Which doesn't mean that we have no reusable or generalizable quality metrics -
we do. But they tend to express things that correlate to an abstract of
quality, and not a failure threshold.

The most honest systems in software are the ones that do not scale, because
they have built in their hard failure point - and from that, tolerance metrics
similar to bridges can be predicted and planned for. It's software that has to
do everything in a multitude of configurations at great speed that runs into
deep architectural issues, because it hypothesizes a bridge that will someday
tolerate an infinite load.

------
jackcosgrove
The author makes some good points about the ethical dubiousness of a lot of
software jobs. But I think the author misses the biggest point.

Software replaces people with machines and increases capital's share of
income. I have heard technology is the biggest driver of growing inequality,
and at this point in history technological change is driven by software.

I think the old nostrums about creative destruction and labor saving
technologies freeing up labor to pursue higher roles are true in the
aggregate, but the aggregate obscures a lot of human wreckage left behind by
people who were laid off and never rehired at a comparable level.
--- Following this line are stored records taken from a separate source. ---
(* ===== verification/File.v ===== *)
(** * kernel/file.c: open files, and [pipealloc] of kernel/pipe.c

    The file table on top of inodes ([Fs]), pipes ([Pipe]) and the console
    device ([Console]).  A file pointer is an index into [ftable.file].  The only
    entry of the device switch is the console; [fl_devsw] tells which entries are
    set. *)

From stdpp Require Import base gmap sets list strings.
From Stdlib Require Import ZArith Lia.
From S2P Require Import Prelude Kernel Riscv Kalloc Vm Sched Sleeplock Bytes Bio Log Usr Fs Ring Pipe Uart Console.

(** ** Definitions *)

Definition NFILE : nat := 100.
Definition NDEV : Z := 10.
Definition CONSOLE : Z := 1.

Inductive ftype : Type := FD_NONE | FD_PIPE | FD_INODE | FD_DEVICE.

#[export] Instance ftype_eq_dec : EqDecision ftype.
Proof. solve_decision. Defined.

(** [struct file] *)
Record file : Type := File {
  f_type : ftype;
  f_ref : Z;
  f_readable : Z;
  f_writable : Z;
  f_pipe : Z;
  f_ip : option nat;
  f_off : Z;
  f_major : Z
}.

Definition set_f_ref (r : Z) (f : file) : file :=
  File (f_type f) r (f_readable f) (f_writable f) (f_pipe f) (f_ip f) (f_off f) (f_major f).
Definition set_f_type (t : ftype) (f : file) : file :=
  File t (f_ref f) (f_readable f) (f_writable f) (f_pipe f) (f_ip f) (f_off f) (f_major f).
Definition set_f_mode (r w : Z) (f : file) : file :=
  File (f_type f) (f_ref f) r w (f_pipe f) (f_ip f) (f_off f) (f_major f).
Definition set_f_pipe (p : Z) (f : file) : file :=
  File (f_type f) (f_ref f) (f_readable f) (f_writable f) p (f_ip f) (f_off f) (f_major f).
Definition set_f_ip (ip : option nat) (f : file) : file :=
  File (f_type f) (f_ref f) (f_readable f) (f_writable f) (f_pipe f) ip (f_off f) (f_major f).
Definition set_f_off (o : Z) (f : file) : file :=
  File (f_type f) (f_ref f) (f_readable f) (f_writable f) (f_pipe f) (f_ip f) o (f_major f).
Definition set_f_major (m : Z) (f : file) : file :=
  File (f_type f) (f_ref f) (f_readable f) (f_writable f) (f_pipe f) (f_ip f) (f_off f) m.

(** The console's own fields. *)
Record tty_fields : Type := TtyFields { tf_uart : uart; tf_buf : list Z; tf_r : Z; tf_w : Z; tf_e : Z }.

(** The file layer: [ftable], [devsw], the pipes, the console and the file system. *)
Record filest : Type := Filest {
  fl_fs : fs;
  fl_pipes : gmap Z pipe;
  fl_tty : tty_fields;
  fl_file : list file;
  fl_devsw : list bool
}.

Definition set_files (l : list file) (s : filest) : filest :=
  Filest (fl_fs s) (fl_pipes s) (fl_tty s) l (fl_devsw s).

#[export] Instance filest_fs : Part filest fs :=
  {| part_get := fl_fs;
     part_put := fun x s => Filest x (fl_pipes s) (fl_tty s) (fl_file s) (fl_devsw s);
     part_get_put := fun _ _ => eq_refl;
     part_put_get := fun s => match s with Filest _ _ _ _ _ => eq_refl end;
     part_put_put := fun _ _ _ => eq_refl |}.

#[export] Instance filest_pipe : Part filest pipest :=
  {| part_get := fun s => Pipest (fs_usr (fl_fs s)) (fl_pipes s);
     part_put := fun x s => Filest (with_usr (fl_fs s) (ps_usr x)) (ps_pipes x) (fl_tty s) (fl_file s) (fl_devsw s);
     part_get_put := fun x s => match x with Pipest _ _ => eq_refl end;
     part_put_get := fun s => match s with Filest (Fs _ _ _ _ _) _ _ _ _ => eq_refl end;
     part_put_put := fun _ _ _ => eq_refl |}.

Definition cons_get (s : filest) : cons :=
  let t := fl_tty s in Cons (fs_usr (fl_fs s)) (tf_uart t) (tf_buf t) (tf_r t) (tf_w t) (tf_e t).
Definition cons_put (x : cons) (s : filest) : filest :=
  Filest (with_usr (fl_fs s) (co_usr x)) (fl_pipes s)
         (TtyFields (co_uart x) (co_buf x) (co_r x) (co_w x) (co_e x)) (fl_file s) (fl_devsw s).

#[export] Instance filest_cons : Part filest cons :=
  {| part_get := cons_get;
     part_put := cons_put;
     part_get_put := fun x s => match x with Cons _ _ _ _ _ _ => eq_refl end;
     part_put_get := fun s => match s with Filest (Fs _ _ _ _ _) _ (TtyFields _ _ _ _ _) _ _ => eq_refl end;
     part_put_put := fun _ _ _ => eq_refl |}.

#[export] Instance filest_usr : Part filest usr :=
  {| part_get := fun s => fs_usr (fl_fs s);
     part_put := fun u s => Filest (with_usr (fl_fs s) u) (fl_pipes s) (fl_tty s) (fl_file s) (fl_devsw s);
     part_get_put := fun _ _ => eq_refl;
     part_put_get := fun s => match s with Filest (Fs _ _ _ _ _) _ _ _ _ => eq_refl end;
     part_put_put := fun _ _ _ => eq_refl |}.

(** Code of the layers below, run by the file layer. *)
Definition on_fs {A} (m : K fs A) : K filest A := zoom m.
Definition on_usr {A} (m : K usr A) : K filest A := zoom m.
Definition f_begin_op : K filest unit := on_fs (zoom begin_op).
Definition f_end_op : K filest unit := on_fs (zoom end_op).

Definition getf (f : nat) : K filest file :=
  fun e s => match fl_file s !! f with
             | Some x => Ret x e s
             | None => Undef "file index"
             end.
Definition updf (f : nat) (g : file -> file) : K filest unit :=
  modify (fun s => set_files (alter g f (fl_file s)) s).

Definition fileinit : K filest unit := initlock FtableLock.

(** kernel/console.c, [consoleinit] *)
Definition consoleinit : K filest unit :=
  zoom cons_setup ;;
  modify (fun s => Filest (fl_fs s) (fl_pipes s) (fl_tty s) (fl_file s)
                          (<[Z.to_nat CONSOLE := true]> (fl_devsw s))).

Definition filealloc : K filest (option nat) :=
  acquire FtableLock ;;
  l <- gets fl_file ;;
  match list_find (fun f => f_ref f = 0) l with
  | Some (i, _) =>
      updf i (set_f_ref 1) ;;
      release FtableLock ;;
      ret (Some i)
  | None =>
      release FtableLock ;;
      ret None
  end.

Definition filedup (f : nat) : K filest nat :=
  acquire FtableLock ;;
  x <- getf f ;;
  if f_ref x <? 1 then panic "filedup"
  else
    updf f (fun x => set_f_ref (f_ref x + 1) x) ;;
    release FtableLock ;;
    ret f.

(** The inode of a file; a null pointer is dereferenced. *)
Definition file_ip (x : file) : K filest nat :=
  match f_ip x with Some i => ret i | None => undef "null inode" end.

Section File.
Context {L : Linker}.

Definition fileclose (f : nat) : K filest unit :=
  acquire FtableLock ;;
  x <- getf f ;;
  if f_ref x <? 1 then panic "fileclose"
  else
    updf f (fun x => set_f_ref (f_ref x - 1) x) ;;
    ff <- getf f ;;
    if 0 <? f_ref ff then release FtableLock
    else
      updf f (fun x => set_f_type FD_NONE (set_f_ref 0 x)) ;;
      release FtableLock ;;
      match f_type ff with
      | FD_PIPE => zoom (pipeclose (f_pipe ff) (truth (f_writable ff)))
      | FD_INODE | FD_DEVICE =>
          f_begin_op ;;
          ip <- file_ip ff ;;
          on_fs (iput ip) ;;
          f_end_op
      | FD_NONE => ret tt
      end.

(** The bytes of a [struct stat]; [pad] are the 4 bytes of padding before
    [size], which the C code leaves uninitialised. *)
Definition stat_bytes (pad : list Z) (st : stat) : list Z :=
  le 4 (st_dev st) ++ le 4 (st_ino st) ++ le 2 (st_type st) ++ le 2 (st_nlink st) ++ pad ++ le 8 (st_size st).

Definition filestat (pad : list Z) (f : nat) (addr : Z) : K filest Z :=
  p <- curproc ;;
  d <- on_usr (getpd p) ;;
  x <- getf f ;;
  match f_type x with
  | FD_INODE | FD_DEVICE =>
      on_fs (ilock (f_ip x)) ;;
      ip <- file_ip x ;;
      st <- on_fs (stati ip) ;;
      on_fs (iunlock (f_ip x)) ;;
      r <- on_usr (zoom (copyout (uproc_of d) (pd_pagetable d) addr (stat_bytes pad st))) ;;
      if r <? 0 then ret (-1) else ret 0
  | _ => ret (-1)
  end.

(** [devsw[major].read], [devsw[major].write]: is the entry set? *)
Definition has_dev (major : Z) : K filest bool :=
  l <- gets fl_devsw ;;
  ret (negb ((major <? 0) || (NDEV <=? major)) && default false (l !! Z.to_nat major)).

Definition fileread (f : nat) (addr n : Z) : K filest Z :=
  x <- getf f ;;
  if f_readable x =? 0 then ret (-1)
  else
    match f_type x with
    | FD_PIPE => zoom (piperead (f_pipe x) addr n)
    | FD_DEVICE =>
        b <- has_dev (f_major x) ;;
        if negb b then ret (-1)
        else
          r <- zoom (consoleread (ToUser addr) n) ;;
          ret (fst r)
    | FD_INODE =>
        on_fs (ilock (f_ip x)) ;;
        ip <- file_ip x ;;
        r <- on_fs (readi ip (ToUser addr) (f_off x) (u32 n)) ;;
        when (0 <? fst r) (updf f (fun x => set_f_off (u32 (f_off x + fst r)) x)) ;;
        on_fs (iunlock (f_ip x)) ;;
        ret (fst r)
    | FD_NONE => panic "fileread"
    end.

(** The most bytes one transaction of [filewrite] writes. *)
Definition filewrite_max : Z := (MAXOPBLOCKS - 1 - 1 - 2) / 2 * BSIZE.

(** [while(i < n)] of [filewrite]: the final [i] *)
Fixpoint filewrite_loop (fuel : nat) (f : nat) (addr n i : Z) : K filest Z :=
  if i <? n then
    match fuel with
    | O => undef "fuel"
    | S k =>
        let n1 := Z.min (n - i) filewrite_max in
        f_begin_op ;;
        x <- getf f ;;
        on_fs (ilock (f_ip x)) ;;
        ip <- file_ip x ;;
        r <- on_fs (writei ip (FromUser (u64 (addr + i))) (f_off x) (u32 n1)) ;;
        when (0 <? r) (updf f (fun x => set_f_off (u32 (f_off x + r)) x)) ;;
        on_fs (iunlock (f_ip x)) ;;
        f_end_op ;;
        if negb (r =? n1) then ret i
        else filewrite_loop k f addr n (i + r)
    end
  else ret i.

Definition filewrite (f : nat) (addr n : Z) : K filest Z :=
  x <- getf f ;;
  if f_writable x =? 0 then ret (-1)
  else
    match f_type x with
    | FD_PIPE => zoom (pipewrite (f_pipe x) addr n)
    | FD_DEVICE =>
        b <- has_dev (f_major x) ;;
        if negb b then ret (-1)
        else zoom (consolewrite (FromUser addr) n)
    | FD_INODE =>
        i <- filewrite_loop (Z.to_nat (n / filewrite_max + 1)) f addr n 0 ;;
        ret (if i =? n then n else -1)
    | FD_NONE => panic "filewrite"
    end.

(** kernel/pipe.c, [pipealloc]: the two files, or [None] for the result -1. *)
Definition pipealloc : K filest (option (nat * nat)) :=
  f0 <- filealloc ;;
  match f0 with
  | None => ret None
  | Some f0 =>
      f1 <- filealloc ;;
      match f1 with
      | None =>
          fileclose f0 ;;
          ret None
      | Some f1 =>
          pi <- on_usr (zoom kalloc) ;;
          if pi =? 0 then
            fileclose f0 ;;
            fileclose f1 ;;
            ret None
          else
            zoom (putpipe pi (Pipe (replicate (Z.to_nat PIPESIZE) 5) 0 0 1 1)) ;;
            initlock (PipeLock pi) ;;
            updf f0 (fun x => set_f_pipe pi (set_f_mode 1 0 (set_f_type FD_PIPE x))) ;;
            updf f1 (fun x => set_f_pipe pi (set_f_mode 0 1 (set_f_type FD_PIPE x))) ;;
            ret (Some (f0, f1))
      end
  end.

End File.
I consider this process inevitable which is why I am trying to get ahead of
it. But that's a fundamentally selfish motivation no matter how much you gussy
it up. Being honest about this is one thing that keeps my aspirations modest -
I simply want to carve out a place for myself where I feel comfortable. I
think buying into the creative destruction rhetoric makes it easier to harden
your heart.

------
vegetablepotpie
The only time I haven't seen shabby code with caked on layers of features has
been when I had the fortune of working on a development team that was trained
to write software.

I've seen new languages and new development methodologies introduced to try to
combat code complexity and the only thing I have seen so far that prevents it
are people who take a step back and think about what they're creating before
implementing it. These people are rare and go unrewarded for their efforts.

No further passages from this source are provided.